Elle reprit cependant connaissance et alors la vie la plus sinistre qui se puisse imaginer commença pour elle ; incapable de s’appuyer sur ses jambes et toujours agitée de ce besoin de changer de place, elle se traîna sur les genoux, rampa sur le ventre, s’accrochant aux escabeaux et aux angles des meubles ; brûlée de fièvre, elle fut obsédée par des goûts maladifs et but l’eau sale ou l’eau tiède qu’elle rencontrait et elle la rejetait, tordue par d’affreux cahots. Trois ans se passèrent de la sorte ; pour parfaire son martyre, elle fut abandonnée par ceux qui venaient encore, de temps en temps, la saluer. L’aspect de ses tortures, ses gémissements et ses cris, le masque horrible de son visage tuméfié par les larmes, mirent les visiteurs en déroute. Sa famille, seule, l’assistait, son père dont la bonté ne se démentit pas, sa mère qui, moins résignée à son sort de garde-malade, s’agaça, et, impatientée de l’entendre toujours geindre, la brusqua.
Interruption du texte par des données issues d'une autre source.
(** ** Text after the date *)

Lemma scan_int_sign_step s :
  scan_int s =
    let s1 := skip_space s in
    let '(neg, s2) := sign_step s1 in
    match s2 with
    | String c _ =>
        match digit_of c with
        | Some _ =>
            let '(v, rest) := scan_digits s2 0 in
            Some (if neg then (- v)%Z else v, rest)
        | None => None
        end
    | EmptyString => None
    end.
Proof.
  unfold scan_int, sign_step.
  destruct (skip_space s) as [|c r]; [reflexivity|].
  destruct c as [[] [] [] [] [] [] [] []]; reflexivity.
Qed.

Lemma scan_dash_eqb s :
  scan_dash s =
    match s with
    | String c rest => if Ascii.eqb c "-" then Some rest else None
    | EmptyString => None
    end.
Proof.
  unfold scan_dash. destruct s as [|c r]; [reflexivity|].
  destruct c as [[] [] [] [] [] [] [] []]; reflexivity.
Qed.

Lemma scan_digits_app s acc t :
  no_leading_digit t ->
  scan_digits (s ++ t) acc
    = (fst (scan_digits s acc), snd (scan_digits s acc) ++ t).
Proof.
  intros Ht. revert acc. induction s as [|c s IH]; intros acc.
  - simpl. destruct t as [|c t]; [reflexivity|].
    simpl in Ht. simpl. now rewrite Ht.
  - simpl. destruct (digit_of c); [apply IH|reflexivity].
Qed.

Lemma skip_space_app s t :
  skip_space s <> EmptyString -> skip_space (s ++ t) = skip_space s ++ t.
Proof.
  induction s as [|c s IH]; simpl; [congruence|].
  destruct (isspace c); [exact IH|reflexivity].
Qed.

Lemma scan_int_app s t v r :
  no_leading_digit t ->
  scan_int s = Some (v, r) -> scan_int (s ++ t) = Some (v, r ++ t).
Proof.
  intros Ht. rewrite !scan_int_sign_step. cbv zeta.
  destruct (skip_space s) as [|c s1] eqn:Es; [discriminate|].
  rewrite skip_space_app by (rewrite Es; discriminate). rewrite Es.
  change (String c s1 ++ t) with (String c (s1 ++ t)).
  unfold sign_step.
  assert (Hcore : forall (neg : bool) (s2 : string),
    match s2 with
    | String c0 _ =>
        match digit_of c0 with
        | Some _ =>
            let '(v0, rest) := scan_digits s2 0 in
            Some (if neg then (- v0)%Z else v0, rest)
        | None => None
        end
    | EmptyString => None
    end = Some (v, r) ->
    match s2 ++ t with
    | String c0 _ =>
        match digit_of c0 with
        | Some _ =>
            let '(v0, rest) := scan_digits (s2 ++ t) 0 in
            Some (if neg then (- v0)%Z else v0, rest)
        | None => None
        end
    | EmptyString => None
    end = Some (v, r ++ t)).
  { intros neg s2 H. destruct s2 as [|c0 s2]; [discriminate|].
    change (String c0 s2 ++ t) with (String c0 (s2 ++ t)).
    destruct (digit_of c0) eqn:Ed; [|discriminate].
    change (String c0 (s2 ++ t)) with (String c0 s2 ++ t).
    rewrite (scan_digits_app _ 0 t Ht).
    destruct (scan_digits (String c0 s2) 0) as [v0 rest].
    simpl fst. simpl snd. inversion H; subst. now rewrite Ed. }
  destruct (Ascii.eqb c "-"); [apply (Hcore true)|].
  destruct (Ascii.eqb c "+"); [apply (Hcore false)|].
  intros H. apply (Hcore false (String c s1) H).
Qed.

Lemma scan_dash_app s t r :
  scan_dash s = Some r -> scan_dash (s ++ t) = Some (r ++ t).
Proof.
  rewrite !scan_dash_eqb. destruct s as [|c s]; [discriminate|].
  change (String c s ++ t) with (String c (s ++ t)).
  destruct (Ascii.eqb c "-") eqn:E; [|discriminate].
  intros H. inversion H; subst. cbv iota. now rewrite E.
Qed.

Lemma sscanf_ymd_app s t ymd :
  no_leading_digit t ->
  sscanf_ymd s = Some ymd -> sscanf_ymd (s ++ t) = Some ymd.
Proof.
  intros Ht. unfold sscanf_ymd.
  destruct (scan_int s) as [[y s1]|] eqn:E1; [|discriminate].
  rewrite (scan_int_app _ t _ _ Ht E1).
  destruct (scan_dash s1) as [s2|] eqn:E2; [|discriminate].
  rewrite (scan_dash_app _ t _ E2).
  destruct (scan_int s2) as [[mo s3]|] eqn:E3; [|discriminate].
  rewrite (scan_int_app _ t _ _ Ht E3).
  destruct (scan_dash s3) as [s4|] eqn:E4; [|discriminate].
  rewrite (scan_dash_app _ t _ E4).
  destruct (scan_int s4) as [[d s5]|] eqn:E5; [|discriminate].
  rewrite (scan_int_app _ t _ _ Ht E5). auto.
Qed.
(** * Google Keep Takeout import: the archive-to-note extraction pipeline

    A shallow embedding of [src/utils/keep-parser.ts] (the Archive Scanner and
    the Note Extractor) and of the record mapping of
    [src/services/google-keep.service.ts], together with the properties the
    specification states about them.

    The parser is TypeScript over [any]-typed JSON values, so the embedding
    keeps JavaScript's dynamic behaviour where the code depends on it:
    truthiness in [||] and [if], property reads that yield [undefined],
    method calls that throw a [TypeError], and [try]/[catch]. *)

From Stdlib Require Import Ascii String DecimalString.
From stdpp Require Import base tactics option numbers list.

Set Warnings "-register-all".
Local Open Scope N_scope.

(** ** JavaScript strings

    A JavaScript string is a sequence of UTF-16 code units; [length],
    [substring], [trim], [includes] and the regular expressions of the parser
    all work on code units. *)

Definition unit16 := N.
Definition jsstring := list unit16.

(** A Basic Latin literal of the source as code units. *)
Definition lit (s : string) : jsstring :=
  (fun a => N_of_ascii a) <$> list_ascii_of_string s.

Definition LF : unit16 := 10.
Definition CR : unit16 := 13.
Definition SPACE : unit16 := 32.
(** U+2611 BALLOT BOX WITH CHECK and U+2610 BALLOT BOX. *)
Definition CHECKED_BOX : unit16 := 9745.
Definition UNCHECKED_BOX : unit16 := 9744.

(** ECMAScript WhiteSpace and LineTerminator code points: what
    [String.prototype.trim] strips and what [\s] matches. *)
Definition isWhiteSpace (c : unit16) : bool :=
  ((9 <=? c) && (c <=? 13))
  || (c =? 32) || (c =? 160) || (c =? 5760)
  || ((8192 <=? c) && (c <=? 8202))
  || (c =? 8232) || (c =? 8233) || (c =? 8239) || (c =? 8287)
  || (c =? 12288) || (c =? 65279).

Fixpoint trimStart (s : jsstring) : jsstring :=
  match s with
  | [] => []
  | c :: t => if isWhiteSpace c then trimStart t else s
  end.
Le chagrin qu’elle ressentait, en étant déjà si malheureuse, d’être obligée de subir encore des algarades et des reproches aurait sans doute fini par la tuer, si Dieu, qui semblait demeurer jusqu’alors sur l’expectative avec elle, n’était subitement intervenu, lui montrant par un soudain miracle qu’il ne la délaissait point et infligeant, par la même occasion, une leçon de miséricorde à sa mère.